:: Instructions to follow ::
Among the entries below, find the line with "messages in any", then quote it and each following line up to and including the line with "Disk SealedState Ratchet.", and nothing else.

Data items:
※

(* ===== verification/Ratchet.v ===== *)
(** * Ratchet: the encryption of a conversation

    Models [chat/crypto.rs]: the first flight, the Double Ratchet session with
    its bounded store of message keys for messages that have not arrived, the
    padding, the envelope and the session file.  X25519, the Ed25519 key
    conversions, HKDF and the cipher are parameters; random values (message
    ids, ephemeral and ratchet secrets) are arguments. *)

From S2P Require Import Prelude Bytes Text Codec ErasureCode Dissolve Disk SealedState.

(** ** Primitives *)

Class RatchetCrypto := {
  (* X25519: the public key of a secret, and the shared secret when both keys
     contribute *)
  x_public (secret : bytes) : bytes;
  x_dh (secret public : bytes) : option bytes;
  (* Ed25519: the endpoint id and the scalar of a seed; the Montgomery form of
     an id that is a key, unless it is weak *)
  ed_id (seed : bytes) : bytes;
  ed_scalar (seed : bytes) : bytes;
  ed_montgomery (id : bytes) : option bytes;
  (* HKDF-SHA256: extract and expand; expand from a key *)
  hkdf_expand (salt ikm info : bytes) (len : nat) : option bytes;
  hkdf_prk (prk info : bytes) (len : nat) : option bytes;
}.
(* ===== verification/RatchetRun.v ===== *)
(** * RatchetRun: two people, one conversation

    Two sessions of [Ratchet] and a network between them that delivers sealed
    messages in any order and loses any of them.  As long as no more than
    [MAX_SKIP] messages of a direction are missing, every message opens to
    exactly its text, whichever way the two directions interleave and however
    often the ratchet turns. *)

From S2P Require Import Prelude Bytes Text Codec ErasureCode Dissolve Disk SealedState Ratchet.

(** ** What is assumed of the primitives *)

Section Laws.
Context `{RatchetCrypto}.

(** Diffie-Hellman agrees, and keys made from secrets always contribute. *)
Definition dh_agrees : Prop := forall a b, x_dh a (x_public b) = x_dh b (x_public a) /\ is_Some (x_dh a (x_public b)).

(** The Montgomery form of an endpoint id is the X25519 key of its scalar. *)
Definition ed_agrees : Prop := forall seed, ed_montgomery (ed_id seed) = Some (x_public (ed_scalar seed)).

(** HKDF gives as many bytes as asked for, up to 255 blocks; a key to expand
    from has at least one block. *)
Definition kdf_total : Prop :=
  (forall salt ikm info n, Z.of_nat n <= 8160 -> exists out, hkdf_expand salt ikm info n = Some out /\ length out = n) /\
  (forall prk info n, (32 <= length prk)%nat -> Z.of_nat n <= 8160 -> exists out, hkdf_prk prk info n = Some out /\ length out = n).

End Laws.

(** ** The conversation *)

Record Posted := mkPosted { to_bob : bool; po_env : Envelope; po_text : bytes; po_layer : option bytes }.

(** The two sessions (the second from the first message on), what was sent and
    the numbers of the messages that were opened. *)
Record Duo := mkDuo { alice : Session; bob : option Session; net : list Posted; opened : list nat }.

Inductive DuoOp :=
| DSeal (by_alice : bool) (text : bytes) (layer : option bytes) (id : bytes)
| DDeliver (k : nat) (secret : bytes).

Section Duo.
Context `{RatchetCrypto} `{StateCipher}.
Variables (seed_a seed_b : bytes).

Definition id_a : Identity := from_seed seed_a.
Definition id_b : Identity := from_seed seed_b.
Definition frame_payload (f : Frame) : Z * bytes :=
  match f with
  | FDeliver env => (FRAME_DELIVER, env)
  | FAck s id => (FRAME_ACK, [ack_code s] ++ id)
  | FSync items =>
    let items := take (Z.to_nat MAX_SYNC_ITEMS) items in
    (FRAME_SYNC, [SYNC_VERSION] ++ be_bytes 2 (zlen items mod 65536) ++ flat_map put_item items)
  | FSyncReply ids =>
    let ids := take (Z.to_nat MAX_SYNC_ITEMS) ids in
    (FRAME_SYNC_REPLY, [SYNC_VERSION] ++ be_bytes 2 (zlen ids mod 65536) ++ flat_map (fun k => k) ids)
  end.

Definition encode_frame (f : Frame) : bytes :=
  let '(ty, payload) := frame_payload f in be_bytes 4 ((zlen payload + 1) mod 4294967296) ++ [ty] ++ payload.

Definition need_proto {A} (o : option A) (what : bytes) : result A ProtoError := ok_or o (ProtoMalformed what).

(** The head and the items of a synchronisation payload. *)
Definition decode_sync {A} (item : bytes -> option (A * bytes)) (what payload : bytes) : result (list A) ProtoError :=
  let? (ver, b) := need_proto (rd_u8 payload) what in
  if ver <? SYNC_VERSION then Err (ProtoMalformed (lit "sync version"))
  else
    let? (n, b) := need_proto (rd_int 2 b) what in
    if MAX_SYNC_ITEMS <? n then Err (ProtoMalformed (lit "sync count"))
    else let? (items, _) := need_proto (rd_list item (Z.to_nat n) b) what in Ok items.

Definition decode_body (body : bytes) : result Frame ProtoError :=
  match body with
  | [] => Err (BadLength 0)
  | ty :: payload =>
    if ty =? FRAME_DELIVER then Ok (FDeliver payload)
    else if ty =? FRAME_ACK then
      let? (s, b) := need_proto (rd_u8 payload) (lit "ack") in
      let? (id, _) := need_proto (rd 16 b) (lit "ack") in
      Ok (FAck (default AUnknown (ack_from_code s)) id)
    else if ty =? FRAME_SYNC then let? items := decode_sync rd_item (lit "sync") payload in Ok (FSync items)
    else if ty =? FRAME_SYNC_REPLY then let? ids := decode_sync (rd 16) (lit "sync reply") payload in Ok (FSyncReply ids)
    else Err (BadType ty)
  end.

Definition decode_frame (b : bytes) : result (Frame * Z) ProtoError :=
  if (length b <? 4)%nat then Err (BadLength (zlen b))
  else
    let len := from_be (take 4 b) in
    if (len =? 0) || (MAX_FRAME_BODY <? len) then Err (BadLength len)
    else if zlen b <? 4 + len then Err (BadLength (zlen b))
    else let? f := decode_body (slice 4 (4 + Z.to_nat len) b) in Ok (f, 4 + len).

(** The frame and what is left of the stream. *)
Definition read_chat_frame (stream : bytes) : result (Frame * bytes) ProtoError :=
  match rd_int 4 stream with
  | None => Err ProtoIo
  | Some (len, b) =>
    if (len =? 0) || (MAX_FRAME_BODY <? len) then Err (BadLength len)
    else match rd (Z.to_nat len) b with
         | None => Err ProtoIo
         | Some (body, rest) => let? f := decode_body body in Ok (f, rest)
         end
  end.

(** ** Records *)

Record Message := mkMessage { msg_id : bytes; msg_seq : Z; msg_sent_ms : Z; msg_text : str }.

Definition message_encode (m : Message) : result bytes ProtoError :=
  let n := str_len (msg_text m) in
  if (n =? 0) || (MAX_TEXT_BYTES <? n) then Err (ProtoMalformed (lit "text length"))
  else Ok ([KIND_TEXT] ++ msg_id m ++ be_bytes 8 (msg_seq m) ++ be_bytes 8 (msg_sent_ms m) ++ be_bytes 2 (n mod 65536) ++ as_bytes (msg_text m)).

Definition message_decode (b : bytes) : result Message ProtoError :=
  let what := lit "message" in
  let? (k, b) := need_proto (rd_u8 b) what in
  if negb (k =? KIND_TEXT) then Err (ProtoMalformed (lit "message kind"))
  else
    let? (id, b) := need_proto (rd 16 b) what in
    let? (seq, b) := need_proto (rd_int 8 b) what in
    let? (sent, b) := need_proto (rd_int 8 b) what in
    let? (n, b) := need_proto (rd_int 2 b) what in
    if (n =? 0) || (MAX_TEXT_BYTES <? n) then Err (ProtoMalformed (lit "text length"))
    else
      let? (raw, _) := need_proto (rd (Z.to_nat n) b) what in
      let? text := ok_or (from_utf8 raw) (ProtoMalformed (lit "text encoding")) in
      if seq =? 0 then Err (ProtoMalformed what) else Ok (mkMessage id seq sent text).

Record ReadReceipt := mkReceipt { rc_id : bytes; up_to_seq : Z }.

Definition receipt_encode (r : ReadReceipt) : result bytes ProtoError :=
  if up_to_seq r =? 0 then Err (ProtoMalformed (lit "receipt"))
  else Ok ([KIND_READ] ++ rc_id r ++ be_bytes 8 (up_to_seq r)).

Definition receipt_decode (b : bytes) : result ReadReceipt ProtoError :=
  let what := lit "receipt" in
  let? (k, b) := need_proto (rd_u8 b) what in
  if negb (k =? KIND_READ) then Err (ProtoMalformed (lit "receipt kind"))
  else
    let? (id, b) := need_proto (rd 16 b) what in
    let? (up, _) := need_proto (rd_int 8 b) what in
    if up =? 0 then Err (ProtoMalformed what) else Ok (mkReceipt id up).
(** The ring gives up its oldest messages. *)
Fixpoint trim_ring (ring : list RingEntry) (g : Store) : Disk Store :=
  match ring with
  | [] => ret g
  | old :: ring =>
    if ephemeral_bytes cfg <? st_ring_bytes g then
      let g := with_ring ring (sat_sub (st_ring_bytes g) (cost (r_msg old))) (st_ring_next g) g in
      let* r := slot (r_peer old) g in
      let '(g, s) := r in
      let st := set_summary (sat_sub (p_count (s_state s)) 1) (last_ms (s_state s)) (s_state s) in
      trim_ring ring (put_slot (r_peer old) (mkSlot st (s_dirty s) (s_used s) (s_next_ord s)) g)
    else ret g
  end.

Definition append_record (peer rec : bytes) (durable : bool) (g : Store) : Disk (Store * result unit StoreError) :=
  let g := tick_store g in
  let tick := st_tick g in
  let g := match st_writers g !! peer with
           | Some _ => g
           | None =>
             if (WRITER_CACHE <=? size (st_writers g))%nat then
               match oldest snd (st_writers g) with Some v => with_writers (delete v (st_writers g)) g | None => g end
             else g
           end in
  let* r := put_record keys ChatHistory (history_path peer) (salt_at (st_rng g)) (nonce_at (st_rng g)) durable rec
              (fst <$> st_writers g !! peer) in
  let g := advance g in
  let ws := match r.1 with Some wr => <[peer := (wr, tick)]> (st_writers g) | None => delete peer (st_writers g) end in
  ret (with_writers ws g, match r.2 with Ok _ => Ok tt | Err _ => Err StoreState end).

(** The log with only the messages that are kept; how many they are. *)
Definition rewrite_history (peer : bytes) (keep : StoredMessage -> bool) (g : Store) : Disk (Store * result Z StoreError) :=
  let g := with_writers (delete peer (st_writers g)) g in
  let* f := get (history_path peer) in
  match reader_open keys ChatHistory (content <$> f) with
  | Panic => die
  | Ret (Err _) => ret (g, Err StoreState)
  | Ret (Ok None) => ret (g, Ok 0)
  | Ret (Ok (Some r)) =>
    let '(recs, _, e) := drain (S (length (lr_rest r))) r in
    let kept := List.filter (fun b => match stored_from_bytes b with Some m => keep m | None => false end) recs in
    let* o := rewrite_begin keys ChatHistory (history_path peer) (history_tmp peer) (salt_at (st_rng g)) in
    let n := st_rng g in
    let g := with_rng (S (n + length kept)) g in
    match o with
    | Err _ => ret (g, Err StoreState)
    | Ok rw =>
      let* i := rewrite_items rw (imap (fun i x => (nonce_at (S (n + i)), x)) kept) in
      if negb i.2 || bool_decide (is_Some e) then let* _ := rewrite_drop i.1 in ret (g, Err StoreState)
      else
        let* c := commit i.1 in
        match c with
        | Err _ => ret (g, Err StoreState)
        | Ok _ =>
          let* r := slot peer g in
          let '(g, s) := r in
          ret (put_slot peer (set_state (set_summary (count_u64 kept) (last_ms (s_state s)) (s_state s)) s) g, Ok (count_u64 kept))
        end
    end
  end.

Definition stored_of (ord : Z) (m : NewMessage) : StoredMessage :=
  mkStored ord (n_outgoing m) (n_id m) (n_seq m) (n_sent_ms m) (n_at_ms m) (n_state m) (n_reason m) 0 (n_text m).

Definition record_message (peer : bytes) (m : NewMessage) (durable : bool) (g : Store) : Disk (Store * result Z StoreError) :=
  let* r := next_ord peer g in
  let '(g, ord) := r in
  let msg := stored_of ord m in
  let* r := slot peer g in
  let '(g, s) := r in
  let st := s_state s in
  let g := put_slot peer (set_state (set_summary (wrapping_add u64_max (p_count st) 1) (Z.max (last_ms st) (m_at_ms msg)) st) s) g in
  if negb (history_save cfg) then
    let ring := st_ring g ++ [mkRing peer msg] in
    let* g := trim_ring ring (with_ring ring (st_ring_bytes g + cost msg) (st_ring_next g) g) in
    ret (g, Ok ord)
  else
    let* r := append_record peer (stored_bytes msg) (durable && negb (defer_flush cfg)) g in
    match r with
    | (g, Err e) => ret (g, Err e)
    | (g, Ok _) =>
      let* r := slot peer g in
      let '(g, s) := r in
      if max_messages cfg + max_messages cfg / 10 <? p_count (s_state s) then
        let* r := rewrite_history peer (fun m => ord <? wrapping_add u64_max (m_ord m) (max_messages cfg)) g in
        match r with (g, Ok _) => ret (g, Ok ord) | (g, Err e) => ret (g, Err e) end
      else ret (g, Ok ord)
    end.
Lemma recorded_off L a p w : seen_ok L a -> guard_dead L w ->
  runs (switch_off keys own a p) w (fun a' w' => recorded L w w' /\ seen_ok L a') (recorded L w).
Proof.
  intros [Hd Hs] Hg. unfold switch_off. cbv zeta. set (a' := mkAnchor _ _ true). assert (seen_ok L a') as Ha by done.
  destruct (path_of_runs a' p w) as (k & Hkey & Hpath). apply runs_bind. unfold runs at 1. rewrite Hpath. cbn [an_dir a'].
  destruct (an_dir a) as [dir|] eqn:Ed; [|apply runs_ret; split; [by apply recorded_refl|done]].
  assert (slashed (dir ++ anchor_name own k p)) as Hs1 by (apply elem_of_app; left; by apply Hdir).
  assert (forall w', others {[dir ++ anchor_name own k p]} w w' -> (at_file (dir ++ anchor_name own k p) None w' \/ at_file (dir ++ anchor_name own k p) (files w !! (dir ++ anchor_name own k p)) w') ->
    same_but slashed w w' -> recorded L w w') as Hend.
  { intros w' Ho Hat Hsb. split; [|done]. eapply slashed_frame; [exact Hsb| |exact Hg]. intros dir' k' q f Hd' Hk' Hf. destruct Hg as (_ & _ & Hg). apply (Hg dir' k' q f Hd' Hk').
    destruct (decide (dir' ++ anchor_name own k' q = dir ++ anchor_name own k p)) as [E|Hne].
    - rewrite E in Hf |- *. unfold at_file in Hat. destruct Hat; congruence.
    - rewrite <- Hf. symmetry. apply Ho. by intros Hq%elem_of_singleton. }
  set (gone w' := others {[dir ++ anchor_name own k p]} w w' /\
    (at_file (dir ++ anchor_name own k p) None w' \/ at_file (dir ++ anchor_name own k p) (files w !! (dir ++ anchor_name own k p)) w')).
  apply runs_bind. eapply runs_mono; [apply (runs_touches slashed); [by apply touches_remove|]| |]; cbn beta.
  - apply (runs_remove _ _ (fun _ => gone) gone); intros w' Ho Hn; by split; (split; [|auto]).
  - intros _ w' [[Ho Hat] Hsb]. apply runs_ret. split; [by apply Hend|done].
  - intros w' [[Ho Hat] Hsb]. by apply Hend.
Qed.

Lemma anchor_read_bounded L a p w : seen_ok L a -> guard_dead L w ->
  runs (anchor_read keys own a p) w
    (fun o w' => w' = w /\ forall r, o = Some r -> 0 <= send_seq_hwm r <= limit L /\ length (a_cur r) = 16%nat /\ length (a_next r) = 16%nat) (fun _ => False).
Proof.
  intros [Hd Hs] Hg. unfold anchor_read. destruct (path_of_runs a p w) as (k & Hkey & Hpath). apply runs_bind. unfold runs at 1. rewrite Hpath.
  destruct (an_dir a) as [dir|] eqn:Ed; [|by apply runs_ret]. apply runs_bind, runs_exists. destruct (files w !! _) as [f|] eqn:Ef; [|by apply runs_ret].
  rewrite bool_decide_eq_true_2 by done. cbn [negb]. apply runs_bind. unfold runs at 1. destruct Hg as (Hl & _ & Hg). pose proof (Hg dir k p f Hd Hkey Ef) as Hp.
  destruct (read_document_as keys ChatAnchor _ _ w) as [w' x] eqn:Er.
  destruct (record_part_reads Hk Hop sk (limit L) _ _ f w x w' (mkAnchorRecord [] [] 0) ltac:(lia) Ef Hp Er) as (-> & res & -> & _). apply runs_ret. split; [done|].
  intros r Hr. destruct res as [pt|e]; [|done].
  destruct (record_part_reads Hk Hop sk (limit L) _ _ f w _ w r ltac:(lia) Ef Hp Er) as (_ & res & E & Hres). injection E as <-. by eapply Hres.
Qed.

Lemma recorded_check L a p disk n nonce w :
  seen_ok L a -> guard_dead L w -> length nonce = NONCE_LEN -> length disk = 16%nat -> 0 <= n <= limit L ->
  runs (anchor_check keys own a p disk n nonce) w
    (fun r w' => recorded L w w' /\ seen_ok L r.1 /\ forall floor, r.2 = CBehind floor -> 0 <= floor <= limit L) (recorded L w).
Proof.
  intros Ha Hg Hn Hd Hs. unfold anchor_check. destruct (an_off a); [apply runs_ret; split; [by apply recorded_refl|by split]|].
  apply runs_bind. eapply runs_mono; [by apply anchor_read_bounded| |done]. cbn beta. intros o w' [-> Ho]. cbv zeta. pose proof Ha as [Hdir' Hseen].
  assert (forall a', seen_ok L a' -> forall x w', recorded L w w' -> runs (ret (a', CFine)) w' (fun r w' => recorded L w w' /\ seen_ok L r.1 /\ forall floor, r.2 = CBehind floor -> 0 <= floor <= limit L) x) as Hfine
    by (intros a' Ha' x w' Hw'; apply runs_ret; by split_and!).
  assert (0 <= match o with Some r => send_seq_hwm r | None => 0 end <= limit L) as Hm by (destruct o as [r|]; [by apply Ho|lia]).
  destruct (an_seen a !! p) as [s|] eqn:Es.
  - destruct (Hseen _ _ Es) as [Hs1 Hs2]. destruct (bool_decide _); [by apply Hfine, recorded_refl|]. apply runs_ret. split; [by apply recorded_refl|]. cbn [fst snd].
    split; [apply seen_see; try done; lia|]. intros floor [= <-]. lia.
  - destruct o as [r|].
    + destruct (Ho r eq_refl) as (Hr1 & Hr2 & Hr3). destruct (_ || _).
      * set (a1 := see p disk _ a). assert (seen_ok L a1) as Ha1 by (apply seen_see; try done; lia). apply runs_bind.
        eapply runs_mono; [|intros x w'; by apply Hfine|done]. destruct (_ || _); [|by apply runs_ret, recorded_refl].
        apply recorded_write; try done. cbn. lia.
      * apply runs_ret. split; [by apply recorded_refl|]. cbn [fst snd]. split; [by apply seen_see|]. by intros floor [= <-].
    + set (a1 := see p disk n a). assert (seen_ok L a1) as Ha1 by (by apply seen_see). apply runs_bind.
      eapply runs_mono; [|intros x w'; by apply Hfine|done]. destruct (negb _); [|by apply runs_ret, recorded_refl].
      by apply recorded_write.
Qed.
(* ===== verification/ChatToys.v ===== *)
(** * ChatToys: stand-ins for the primitives of the chat

    Transparent functions that satisfy what the chat's theorems ask of the
    hashes, the cipher and the curve, for the examples that apply them. *)

From S2P Require Import Prelude Bytes Text Codec ErasureCode Dissolve Disk SealedState SealedLog SealedRewrite Journal ChatOutbox Ratchet RatchetRun RatchetTalk PeerState ChatProto Anchor ChatStore ChatEngine ChatLedger DiskFrame ChatRegime ChatBox ChatRules ChatGuard.

Module ChatToys.

(** A transparent cipher whose tag is the head of the key. *)
Definition head_tag (key : bytes) : bytes := take 16 (key ++ replicate 16 0).

#[export] Instance chat_cipher : StateCipher := {
  xchacha_seal key nonce aad pt := Some (pt, head_tag key);
  xchacha_open key nonce aad ct tag := if bool_decide (tag = head_tag key) then Some ct else None;
}.

Lemma head_tag_length k : length (head_tag k) = 16%nat.
Proof. unfold head_tag. rewrite length_take, length_app, length_replicate. lia. Qed.

Lemma chat_correct : cipher_correct.
Proof. intros key nonce aad pt ct tag [= <- <-]. split_and!; [done|apply head_tag_length|]. cbn. by rewrite bool_decide_eq_true_2. Qed.
Lemma chat_total : cipher_total.
Proof. by eexists. Qed.

(** Hashes keep the last 32 values. *)
#[export] Instance chat_crypto : Crypto := {
  blake3 d := d; blake3_derive c d := map (fun x => x mod 256) (take 32 (rev d ++ replicate 32 0));
  aead_seal k n a p := Some p; aead_open k n a c := Some c;
  hkdf salt ikm info := Some (take 32 (ikm ++ default [] salt ++ info));
  sharks_deal k s c n := []; sharks_recover k s := None;
}.

#[export] Instance chat_ratchet : RatchetCrypto := {
  x_public s := be_bytes 32 (from_be s); x_dh a b := Some (be_bytes 32 (from_be a + from_be b));
  ed_id seed := seed; ed_scalar seed := seed; ed_montgomery id := Some (be_bytes 32 (from_be id));
  hkdf_expand salt ikm info n := Some (be_bytes n (3 * from_be ikm + from_be salt + from_be info));
  hkdf_prk prk info n := if (length prk <? 32)%nat then None else Some (be_bytes n (3 * from_be prk + from_be info));
}.

#[export] Instance chat_keyed : KeyedHash := { blake3_keyed k d := map (fun x => x mod 256) (take 32 (rev d ++ replicate 32 0)) }.
#[export] Instance chat_coins : Coins := { salt_at n := replicate 16 1; nonce_at n := be_bytes 24 (Z.of_nat n) }.

Lemma chat_hkdf : hkdf_total.
Proof. by eexists. Qed.
Lemma chat_opens : cipher_opens.
Proof. intros key nonce aad ct tag pt. cbn. case_bool_decide; [|done]. by intros [= <-]. Qed.
Lemma chat_coins_sized : coins_sized.
Proof. intros n. split; [done|apply be_bytes_length]. Qed.
Lemma chat_sized : kdf_sized.
Proof.
  split_and!.
  - intros s. apply TalkDemo.be_array.
  - intros salt ikm info n out [= <-]. apply TalkDemo.be_array.
  - intros prk info n out. cbn [hkdf_prk chat_ratchet]. destruct (_ <? _)%nat; [done|]. intros [= <-]. apply TalkDemo.be_array.
Qed.
Lemma chat_montgomery : montgomery_sized.
Proof. intros p m [= <-]. apply TalkDemo.be_array. Qed.

Lemma chat_fingerprint : fingerprint_sized.
Proof. intros d. unfold fingerprint. cbn [blake3_derive chat_crypto]. rewrite length_take, length_map, length_take, length_app, length_replicate. lia. Qed.
Lemma chat_keyed_sized : keyed_sized.
Proof. intros k d. cbn [blake3_keyed chat_keyed]. rewrite length_map, length_take, length_app, length_replicate. lia. Qed.


(** The keys and the identity of the examples. *)
Definition key (n : Z) : bytes := replicate 32 n.
Definition ident (n : Z) : Identity := mkIdentity (key n) (key n) (x_public (key n)).
Definition no_id : Z -> bytes := replicate 16.

Lemma key_ok n : 0 <= n < 256 -> array 32 (key n).
Proof. intros Hn. split; [apply length_replicate|]. apply Forall_replicate. ulia. Qed.
Lemma id_ok n : 0 <= n < 256 -> array 16 (no_id n).
Proof. intros Hn. split; [apply length_replicate|]. apply Forall_replicate. ulia. Qed.
Lemma ident_ok n : 0 <= n < 256 -> identity_wf (ident n).
Proof. intros Hn. split_and!; [by apply key_ok..|done]. Qed.

Lemma chat_stems own : stems_ok own.
Proof.
  intros p. cbn [blake3_derive chat_crypto]. apply Forall_forall. intros x (y & <- & _)%list_elem_of_In%in_map_iff. pose proof (Z.mod_pos_bound y 256 ltac:(lia)). ulia.
Qed.

(** What a contact writes to start a conversation: message [n] in its first
    session. *)
Definition first_wire (from to : Z) (m : Message) : bytes :=
  match new_initiator (ident from) (key to) (key 100) (key 101), message_encode m with
  | Ok s, Ok plain => match seal_with s plain None (no_id 7) with (_, Ok env) => env_encode env | _ => [] end
  | _, _ => []
  end.

End ChatToys.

※

:: Exercise result ::
    messages in any order and loses any of them.  As long as no more than
    [MAX_SKIP] messages of a direction are missing, every message opens to
    exactly its text, whichever way the two directions interleave and however
    often the ratchet turns. *)

From S2P Require Import Prelude Bytes Text Codec ErasureCode Dissolve Disk SealedState Ratchet.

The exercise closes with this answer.